The percentage of women smokers in this study is lower than the one found in Spain, where 37.7% of Spanish women smoked before getting pregnant. On the other hand, that study reports a cessation rate of 41.4%, much lower than the one reported in Tucumán (86%). Most women in the previously mentioned study quit smoking at the beginning of their pregnancy (76.5%), more than the amount reported in this work (42%). However, the proportion of women who smoked during the whole pregnancy is lower in Tucumán (13.8%), in comparison with 18.2% reported in Spain27.
Another study made in Spain reports a 30% prevalence of expectant mothers who are smokers (more than this study) and indicates also that 40% of pregnant women quit smoking before getting pregnant, which means that the cessation rate is several points lower than in Tucumán28.
One of the limitations of the study is that the number of pregnant women hiding their smoking was not determined. Some studies report a 15% rate29. If we extrapolated that to our study, we would obtain a prevalence several points higher than the 25% that was actually found. This explains the importance and need to apply policies that produce an effect on this specific population group. Another limitation is the fact that it is a cross-sectional study and so we can’t establish a causal relationship between associated factors and the event under evaluation. We can also say that since we work with pregnant women of the public subsector, results are focused on that specific population. Another possible limitation on the evaluation of factors associated with smoking in pregnant women could be the size of the obtained sample.

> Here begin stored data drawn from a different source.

(* ===== verification/PolicySpec.v ===== *)
(** * What the policy gate promises

    An abstract specification of a policy verdict (the reasons for which work
    is blocked, held for review, or allowed with a warning, each stated once,
    with no order of evaluation) and the refinement theorem that [evaluate]
    implements it; then the consequences the rest of the system relies on. *)
From S2P Require Import Prelude PyStr PyData Contracts PolicyModels PolicyEngine.
From S2P Require Import PolicyValidate.

Section Spec.
Context (policy : RepoPolicy) (proposal : OcPlanningProposal) (decision : OcRoutingDecision)
        (request : option ExecutionRequest).

Let task : string := TaskType_value (prop_task_type proposal).
Let risk : string := RiskLevel_value (prop_risk_level proposal).
Let paths : list string := candidate_paths proposal request.
Let pp : PathPolicy := rp_path_policy policy.

Definition remote_lane : Prop := dec_selected_lane decision <> LANE_AIDER_LOCAL.

(** The access mode that governs a path: that of the first rule that applies
    and matches, or else the default. *)
Definition path_mode (p : string) : string :=
  match match_path_rule p pp task with
  | Some r => psr_access_mode r
  | None => pp_default_mode pp
  end.

(** Why the work must not run. *)
Inductive block_reason : Prop :=
  | b_task_blocked : task ∈ rp_blocked_task_types policy -> block_reason
  | b_task_not_allowed :
      rp_allowed_task_types policy <> [] -> task ∉ rp_allowed_task_types policy -> block_reason
  | b_local_only l :
      l ∈ prop_labels proposal -> l ∈ LOCAL_ONLY_LABELS -> remote_lane -> block_reason
  | b_unrestricted : paths = [] -> pp_default_mode pp = "block" -> block_reason
  | b_path p : p ∈ paths -> path_mode p = "block" -> block_reason
  | b_base :
      bg_allowed_base_branches (rp_branch_guardrail policy) <> [] ->
      target_base_branch (prop_target proposal) ∉ bg_allowed_base_branches (rp_branch_guardrail policy) ->
      block_reason
  | b_network_local :
      tg_network_mode (rp_tool_guardrail policy) = "local_only" -> remote_lane -> block_reason
  | b_network : tg_network_mode (rp_tool_guardrail policy) = "blocked" -> block_reason
  | b_destructive l :
      tg_allow_destructive_actions (rp_tool_guardrail policy) = false ->
      l ∈ prop_labels proposal -> lower l ∈ DESTRUCTIVE_INDICATORS -> block_reason
  | b_validation vr :
      first_requirement proposal policy = Some vr -> vr_block_if_unavailable vr = true ->
      validation_available proposal request = false -> block_reason
  | b_human : rr_blocked_without_human (rp_review_requirement policy) = true -> block_reason.

(** Why a human must look first. *)
Inductive review_reason : Prop :=
  | r_path_rule p r :
      p ∈ paths -> match_path_rule p pp task = Some r ->
      psr_access_mode r ∈ ["read_only"; "review_required"] -> review_reason
  | r_path_default p :
      p ∈ paths -> match_path_rule p pp task = None ->
      pp_default_mode pp = "review_required" -> review_reason
  | r_pr :
      bg_require_pr (rp_branch_guardrail policy) = true ->
      bp_open_pr (prop_branch_policy proposal) = false -> review_reason
  | r_not_autonomous :
      rr_blocked_without_human (rp_review_requirement policy) = false ->
      rr_autonomous_allowed (rp_review_requirement policy) = false -> review_reason
  | r_label :
      rr_blocked_without_human (rp_review_requirement policy) = false ->
      "review_required" ∈ prop_labels proposal -> review_reason
  | r_category :
      rr_blocked_without_human (rp_review_requirement policy) = false ->
      (forall l, l ∈ prop_labels proposal -> l ∉ TRUSTED_SOURCE_LABELS) ->
      risk ∈ rr_require_review_for_risk_levels (rp_review_requirement policy)
      \/ task ∈ rr_require_review_for_task_types (rp_review_requirement policy) ->
      review_reason.

(** What is worth a warning. *)
Inductive warn_reason : Prop :=
  | w_unrestricted : paths = [] -> pp_default_mode pp = "review_required" -> warn_reason
  | w_prefix :
      bg_allow_direct_commit (rp_branch_guardrail policy) = false ->
      bp_branch_prefix (prop_branch_policy proposal) = "" -> warn_reason
  | w_validation vr :
      first_requirement proposal policy = Some vr -> vr_block_if_unavailable vr = false ->
      validation_available proposal request = false -> warn_reason.

(** The verdict: a disabled repository runs nothing; otherwise blocking
    reasons outrank review reasons, which outrank warnings. *)
Inductive verdict : PolicyStatus -> Prop :=
  | v_disabled : rp_enabled policy = false -> verdict BLOCK
  | v_block : rp_enabled policy = true -> block_reason -> verdict BLOCK
  | v_review : rp_enabled policy = true -> ~ block_reason -> review_reason -> verdict REQUIRE_REVIEW
  | v_warn : rp_enabled policy = true -> ~ block_reason -> ~ review_reason -> warn_reason ->
      verdict ALLOW_WITH_WARNINGS
  | v_allow : rp_enabled policy = true -> ~ block_reason -> ~ review_reason -> ~ warn_reason ->
      verdict ALLOW.
End Spec.

(** ** Findings as three booleans *)

Definition blocks (f : findings) : bool := existsb pv_blocking f.1.
Definition reviews (f : findings) : bool := existsb (fun v => negb (pv_blocking v)) f.1.
Definition warns (f : findings) : bool := list_truthy f.2.

Lemma determine_status_bools f :
  determine_status f.1 f.2 =
  if blocks f then BLOCK else if reviews f then REQUIRE_REVIEW
  else if warns f then ALLOW_WITH_WARNINGS else ALLOW.
Proof. done. Qed.

Lemma list_truthy_app {A} (a b : list A) : list_truthy (a ++ b) = list_truthy a || list_truthy b.
Proof. by destruct a. Qed.

Lemma blocks_app a b : blocks (app_findings a b) = blocks a || blocks b.
Proof. apply existsb_app. Qed.
Lemma reviews_app a b : reviews (app_findings a b) = reviews a || reviews b.
Proof. apply existsb_app. Qed.
Lemma warns_app a b : warns (app_findings a b) = warns a || warns b.
Proof. apply list_truthy_app. Qed.

(** A property of findings that distributes over concatenation, over a loop. *)
Lemma fold_findings (g : findings -> bool) (f : string -> findings) ps acc :
  (forall a b, g (app_findings a b) = g a || g b) ->
  g (fold_left (fun acc p => app_findings acc (f p)) ps acc) = g acc || existsb (fun p => g (f p)) ps.
Proof.
  intros Happ. revert acc. induction ps as [|p ps IH]; intros acc; simpl.
  - by rewrite orb_false_r.
  - by rewrite IH, Happ, orb_assoc.
Qed.

(** ** Bridging boolean tests and propositions *)

Lemma existsb_elem {A} (p : A -> bool) (l : list A) :
  existsb p l = true <-> exists x, x ∈ l /\ p x = true.
Proof.
  rewrite existsb_exists. split; intros (x & Hin & H); exists x;
    (split; [by apply list_elem_of_In in Hin || by apply list_elem_of_In|done]).
Qed.

Lemma filter_truthy {A} (p : A -> bool) (l : list A) :
  list_truthy (List.filter p l) = existsb p l.
Proof. induction l as [|x l IH]; simpl; [done|]. by destruct (p x). Qed.

Lemma lane_local l : str_in (LaneName_value l) LOCAL_LANES = bool_decide (l = LANE_AIDER_LOCAL).
Proof. by destruct l. Qed.

Lemma truthy_elem s l : list_truthy l && str_in s l = str_in s l.
Proof. by destruct l. Qed.

Lemma lane_remote d : negb (str_in (LaneName_value (dec_selected_lane d)) LOCAL_LANES) = true <->
  remote_lane d.
Proof. unfold remote_lane. rewrite lane_local, negb_true_iff, bool_decide_eq_false. done. Qed.

Lemma negb_eqb_truthy s : negb (str_truthy s) = true <-> s = "".
Proof. unfold str_truthy. by rewrite negb_involutive, String.eqb_eq. Qed.

(** Rewriting rules that turn the engine's tests into the specification's words. *)
Ltac specify :=
  repeat progress rewrite ?orb_true_iff, ?andb_true_iff, ?negb_true_iff, ?str_in_spec,
    ?str_in_false, ?list_truthy_spec, ?list_truthy_false, ?String.eqb_eq, ?existsb_elem.

(** Decide findings that are written out. *)
Ltac findings := unfold blocks, reviews, warns, no_findings in *; simpl; try (intuition congruence).

(** ** What each check contributes *)

Section Checks.
Context (policy : RepoPolicy) (proposal : OcPlanningProposal) (decision : OcRoutingDecision)
        (request : option ExecutionRequest).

This study shows the prevalence and cessation rate of smoking in pregnant women of the public subsector in Tucumán. It also shows high prevalence of smoking in women by the time they get pregnant. Some of the factors that increase the possibility of smoking during pregnancy are: having elementary level education versus secondary level or higher, not having any rules regarding smoking inside the house or making exceptions versus houses were smoking is not allowed, not knowing the damages produced by smoking and not being in favour of the 100% smoke-free spaces law. Like other publications, we observed that the percentage of pregnant women who smoke increases in women who live in more unfavorable socioeconomic conditions23. This kind of study evaluating the factors associated with the event in question allows us to analyse and obtain information about the effect the household could have on the behaviour of the pregnant woman and which are the factors that influence it.

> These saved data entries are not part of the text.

(* ===== verification/PolicyGate.v ===== *)
(** * Explanations of a decision, and what the gate guarantees

    policy/explain.py: the human-readable reasoning built from a decision; then
    the theorems on the gate and on the bundled defaults. *)
From Stdlib Require Import String.
From S2P Require Import Prelude PyStr PyData Contracts PolicyModels PolicyEngine PolicyValidate PolicySpec.

Record PolicyExplanation := {
  pe_summary : string;
  pe_key_rules_applied : list string;
  pe_review_reasoning : string;
  pe_validation_reasoning : string;
  pe_scope_reasoning : string;
  pe_routing_reasoning : string }.

Definition build_summary (d : PolicyDecision) : string :=
  match pd_status d with
  | BLOCK =>
      match List.filter pv_blocking (pd_violations d) with
      | first :: _ => "BLOCKED: " +:+ pv_message first
      | [] => "BLOCKED by policy"
      end
  | REQUIRE_REVIEW =>
      match List.filter (fun v => negb (pv_blocking v) && String.eqb (pv_category v) "review")
              (pd_violations d) with
      | v :: _ => "REVIEW REQUIRED: " +:+ pv_message v
      | [] =>
          match List.filter (fun v => negb (pv_blocking v)) (pd_violations d) with
          | v :: _ => "REVIEW REQUIRED: " +:+ pv_message v
          | [] => "REVIEW REQUIRED by policy"
          end
      end
  | ALLOW_WITH_WARNINGS =>
      match pd_warnings d with
      | w :: _ => "ALLOWED WITH WARNINGS: " +:+ pw_message w
      | [] => "ALLOWED WITH WARNINGS"
      end
  | ALLOW => "ALLOWED: no policy restrictions apply"
  end.

Definition key_rules_applied (d : PolicyDecision) : list string :=
  fold_left (fun rules w => if negb (str_in (pw_rule_id w) rules) then rules ++ [pw_rule_id w] else rules)
    (pd_warnings d) (map pv_rule_id (pd_violations d)).

Definition review_reasoning (d : PolicyDecision) : string :=
  let review_parts := map pv_message (List.filter (fun v => String.eqb (pv_category v) "review") (pd_violations d)) in
  if negb (list_truthy review_parts) then
    if String.eqb (pd_effective_review_requirement d) "autonomous"
    then "Autonomous execution permitted by policy" else "Review required"
  else join "; " review_parts.

Definition validation_reasoning (d : PolicyDecision) : string :=
  let val_parts :=
    map pv_message (List.filter (fun v => String.eqb (pv_category v) "validation") (pd_violations d))
    ++ map pw_message (List.filter (fun w => String.eqb (pw_category w) "validation") (pd_warnings d)) in
  if negb (list_truthy val_parts)
  then "Validation profile: " +:+ repr (pd_effective_validation_profile d)
  else join "; " val_parts.

Definition scope_reasoning (d : PolicyDecision) : string :=
  let path_parts := map pv_message (List.filter (fun v => String.eqb (pv_category v) "path") (pd_violations d)) in
  let scope_desc :=
    if list_truthy (pd_effective_scope d)
    then "Effective scope: " +:+ repr_list (pd_effective_scope d)
    else "No path restriction declared (applies to all paths)" in
  if list_truthy path_parts then scope_desc +:+ "; " +:+ join "; " path_parts else scope_desc.

Definition routing_reasoning (d : PolicyDecision) : string :=
  let routing_parts :=
    map pv_message (List.filter (fun v => String.eqb (pv_category v) "routing") (pd_violations d))
    ++ map pv_message (List.filter (fun v => String.eqb (pv_category v) "tool"
                                             && contains (pv_rule_id v) "network") (pd_violations d)) in
  if negb (list_truthy routing_parts) then "Routing selection is compatible with policy"
  else join "; " routing_parts.

Definition explain (d : PolicyDecision) : PolicyExplanation :=
  {| pe_summary := build_summary d;
     pe_key_rules_applied := key_rules_applied d;
     pe_review_reasoning := review_reasoning d;
     pe_validation_reasoning := validation_reasoning d;
     pe_scope_reasoning := scope_reasoning d;
     pe_routing_reasoning := routing_reasoning d |}.

(** The warnings' loop keeps what it has and adds each new rule once. *)
Lemma key_rules_loop ws rules id :
  id ∈ fold_left (fun rules w => if negb (str_in (pw_rule_id w) rules) then rules ++ [pw_rule_id w] else rules)
         ws rules
  <-> id ∈ rules \/ id ∈ map pw_rule_id ws.
Proof.
  revert rules. induction ws as [|w ws IH]; intros rules; simpl; [set_solver|].
  rewrite IH. destruct (str_in (pw_rule_id w) rules) eqn:E; boolify; set_solver.
Qed.

(** Every decision of the engine satisfies the status/findings agreement. *)
Lemma evaluate_status_findings config p d r :
  let dec := evaluate config p d r in
  pd_status dec = determine_status (pd_violations dec) (pd_warnings dec).
Proof. cbv zeta. unfold evaluate. by case_match. Qed.

Lemma existsb_filter_head {A} (p : A -> bool) (l : list A) :
  existsb p l = true -> exists x xs, List.filter p l = x :: xs.
Proof. rewrite <-filter_truthy. destruct (List.filter p l); [done|eauto]. Qed.

Lemma filter_head_elem {A} (p : A -> bool) (l : list A) x xs :
  List.filter p l = x :: xs -> x ∈ l /\ p x = true.
Proof. intros H. apply elem_of_filter_bool. rewrite H. set_solver. Qed.

Lemma summary_of_block d :
  pd_status d = BLOCK -> determine_status (pd_violations d) (pd_warnings d) = BLOCK ->
  exists v, v ∈ pd_violations d /\ pv_blocking v = true
            /\ build_summary d = "BLOCKED: " +:+ pv_message v.
Proof.
  intros Hst. unfold determine_status, build_summary. rewrite Hst.
  destruct (existsb pv_blocking _) eqn:E; [|by repeat case_match]. intros _.
  destruct (existsb_filter_head _ _ E) as (x & xs & Hx). rewrite Hx.
  destruct (filter_head_elem _ _ _ _ Hx). eauto.
Qed.

Lemma summary_of_review d :
  pd_status d = REQUIRE_REVIEW ->
  determine_status (pd_violations d) (pd_warnings d) = REQUIRE_REVIEW ->
  exists v, v ∈ pd_violations d /\ pv_blocking v = false
            /\ build_summary d = "REVIEW REQUIRED: " +:+ pv_message v.
Proof.
  intros Hst. unfold determine_status, build_summary. rewrite Hst.
  destruct (existsb pv_blocking _); [done|].
  destruct (existsb _ (pd_violations d)) eqn:E; [|by case_match]. intros _.
  destruct (List.filter (fun v => negb (pv_blocking v) && _) _) as [|v vs] eqn:F1.
  - destruct (existsb_filter_head _ _ E) as (x & xs & Hx). rewrite Hx.
    destruct (filter_head_elem _ _ _ _ Hx). boolify. eauto.
  - destruct (filter_head_elem _ _ _ _ F1). boolify. eauto.
Qed.

Lemma summary_of_warning d :
  pd_status d = ALLOW_WITH_WARNINGS ->
  determine_status (pd_violations d) (pd_warnings d) = ALLOW_WITH_WARNINGS ->
  exists w, w ∈ pd_warnings d /\ build_summary d = "ALLOWED WITH WARNINGS: " +:+ pw_message w.
Proof.
  intros Hst. unfold determine_status, build_summary. rewrite Hst.
  repeat (destruct (existsb _ _); [done|]).
  destruct (pd_warnings d) as [|w ws]; [done|]. exists w. split; [set_solver|done].
Qed.

(** ** The policy gate: theorems

    The properties of the gate: the engine refines the specified verdict, and
    the guarantees that follow for the bundled defaults, for trusted labels,
    for disabled repositories and for the explanations shown to an operator. *)

(** C2: [evaluate] implements the specified verdict: for every
    configuration, proposal, routing decision and request its status is [s]
    exactly when [verdict] assigns [s], that is, a disabled repository is
    blocked, otherwise any blocking reason (task type, locality label, path
    rule, base branch, network mode, destructive label, missing required
    validation, human-only repository) blocks, otherwise any review reason asks
    for review, otherwise any warning reason warns, otherwise work is allowed;
    the order in which the code runs its checks does not matter. *)
Theorem evaluate_refines_verdict config proposal decision request s :
  pd_status (evaluate config proposal decision request) = s <->
  verdict (get_repo_policy config (target_repo_key (prop_target proposal)))
    proposal decision request s.
Proof. apply evaluate_status_iff. Qed.

(** ** The bundled defaults *)

(** A repository with no configuration of its own gets the default policy. *)
Lemma default_repo_policy_always k : get_repo_policy DEFAULT_POLICY_CONFIG k = DEFAULT_REPO_POLICY.
Proof.
  unfold get_repo_policy, find_first.
  cbn [pc_repo_policies DEFAULT_POLICY_CONFIG List.find].
  by destruct (String.eqb (rp_repo_key DEFAULT_REPO_POLICY) k).
Qed.

Lemma string_app_nil_r (s : string) : s +:+ "" = s.
Proof. induction s as [|c s IH]; [done|]. exact (f_equal (String c) IH). Qed.

Lemma secret_dir_matches pat lits (dir rest : string) :
  Fnmatch.compile pat = Fnmatch.Star :: Fnmatch.Star :: map Fnmatch.Lit lits ++ [Fnmatch.Star; Fnmatch.Star] ->
  fnmatch (dir +:+ string_of_list_ascii lits +:+ rest) pat = true.
Proof.
  intros Hc. unfold fnmatch. rewrite Hc. apply Fnmatch.match_toks_spec.
  apply (Fnmatch.m_star _ dir). apply (Fnmatch.m_star _ ""). clear Hc.
  induction lits as [|c lits IH]; simpl.
  - apply (Fnmatch.m_star _ "" rest). rewrite <-(string_app_nil_r rest).
    apply Fnmatch.m_star. constructor.
  - constructor; [apply Ascii.eqb_refl|exact IH].
Qed.

Lemma default_blocked_path_mode proposal p :
  (exists r, r ∈ BLOCKED_PATHS /\ fnmatch p (psr_path_pattern r) = true) ->
  path_mode DEFAULT_REPO_POLICY proposal p = "block".
Proof.
  intros (r & Hr & Hm). unfold path_mode, match_path_rule, find_first.
  cbn [rp_path_policy DEFAULT_REPO_POLICY pp_rules BLOCKED_PATHS app List.find].
  unfold block_path at 1 2. simpl.
  destruct (fnmatch p "**/.ssh/**") eqn:E1; [done|].
  destruct (fnmatch p "**/.gnupg/**") eqn:E2; [done|].
  unfold BLOCKED_PATHS, block_path in Hr. set_unfold. destruct Hr as [->|[->|[]]]; simpl in Hm; congruence.
Qed.

Lemma default_key_directory_blocked proposal decision request (dir rest : string) p :
  p = dir +:+ "/.ssh/" +:+ rest \/ p = dir +:+ "/.gnupg/" +:+ rest ->
  p ∈ candidate_paths proposal request ->
  pd_status (evaluate DEFAULT_POLICY_CONFIG proposal decision request) = BLOCK.
Proof.
  intros Hp Hin. apply evaluate_status_iff. rewrite default_repo_policy_always.
  apply v_block; [done|]. apply (b_path _ _ _ _ p); [done|].
  apply default_blocked_path_mode.
  destruct Hp as [-> | ->].
  - exists (block_path "**/.ssh/**" "SSH keys must never be written by automation").
    split; [set_solver|]. by apply (secret_dir_matches "**/.ssh/**" (list_ascii_of_string "/.ssh/")).
  - exists (block_path "**/.gnupg/**" "GPG keys must never be written by automation").
    split; [set_solver|]. by apply (secret_dir_matches "**/.gnupg/**" (list_ascii_of_string "/.gnupg/")).
Qed.

(** under the bundled policy no work whose scope (the request's allowed
    paths, or else the proposal's) names a path inside a nested [.ssh] or
    [.gnupg] directory runs: the decision is [BLOCK] whatever the labels, the
    risk, the lane and the other paths are. *)
Theorem default_blocks_key_directories proposal decision request (dir rest : string) p :
  p = dir +:+ "/.ssh/" +:+ rest \/ p = dir +:+ "/.gnupg/" +:+ rest ->
  p ∈ candidate_paths proposal request ->
  pd_status (evaluate DEFAULT_POLICY_CONFIG proposal decision request) = BLOCK.
Proof. apply default_key_directory_blocked. Qed.

(** A small proposal, for the examples and witnesses. *)
Definition sample_proposal (task : TaskType) (risk : RiskLevel) (paths labels : list string)
    : OcPlanningProposal :=
  {| prop_proposal_id := "p-1"; prop_task_id := "t-1"; prop_project_id := "proj";
     prop_task_type := task; prop_goal_text := "fix {{RUN_ID}}"; prop_constraints_text := None;
     prop_target := {| target_repo_key := "api"; target_clone_url := "git@forge:api";
                       target_base_branch := "main"; target_allowed_paths := paths |};
     prop_risk_level := risk;
     prop_constraints := {| con_max_changed_files := None; con_timeout_seconds := None;
                            con_allowed_paths := []; con_require_clean_validation := None;
                            con_skip_baseline_validation := false |};
     prop_validation_profile := {| vp_profile_name := "default"; vp_commands := ["pytest"];
                                   vp_timeout_seconds := 300; vp_fail_fast := false |};
     prop_branch_policy := {| bp_branch_prefix := "auto/"; bp_push_on_success := true;
                              bp_open_pr := false; bp_allowed_base_branches := [] |};
     prop_labels := labels |}.

Definition sample_routing (lane : LaneName) : OcRoutingDecision :=
  {| dec_decision_id := "d-1"; dec_proposal_id := "p-1"; dec_selected_lane := lane;
     dec_selected_backend := TEAM_EXECUTOR; dec_policy_rule_matched := None;
     dec_rationale := None; dec_alternatives_considered := [] |}.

To know the prevalence of smoking in pregnant women is very important when evaluating the effect of policies intended to minimize its effects. Data obtained indicate that due to the high percentage of spontaneous cessation, pregnancy is an unavoidable opportunity to overcome the addiction and encourage pregnant women to quit smoking30.
On the other hand, health professionals should regularly provide information about smoking when pregnant women attend their prenatal examinations, and more policies should be developed to improve access to information in programs and actions at the provincial level.

Acknowledgement: We appreciate the support and uninterested contributions that made this project possible: PhD Leonardo Bastos, Dr. Melibea Gorrini, Dr. Silvia Frías, Dr. Silvia Centurión, Dr. Jimena Roco, Tech. Sebastián Díaz, Dr. Laura Lara.

Conflicts of interest: There weren’t any conflicts of interest during this study.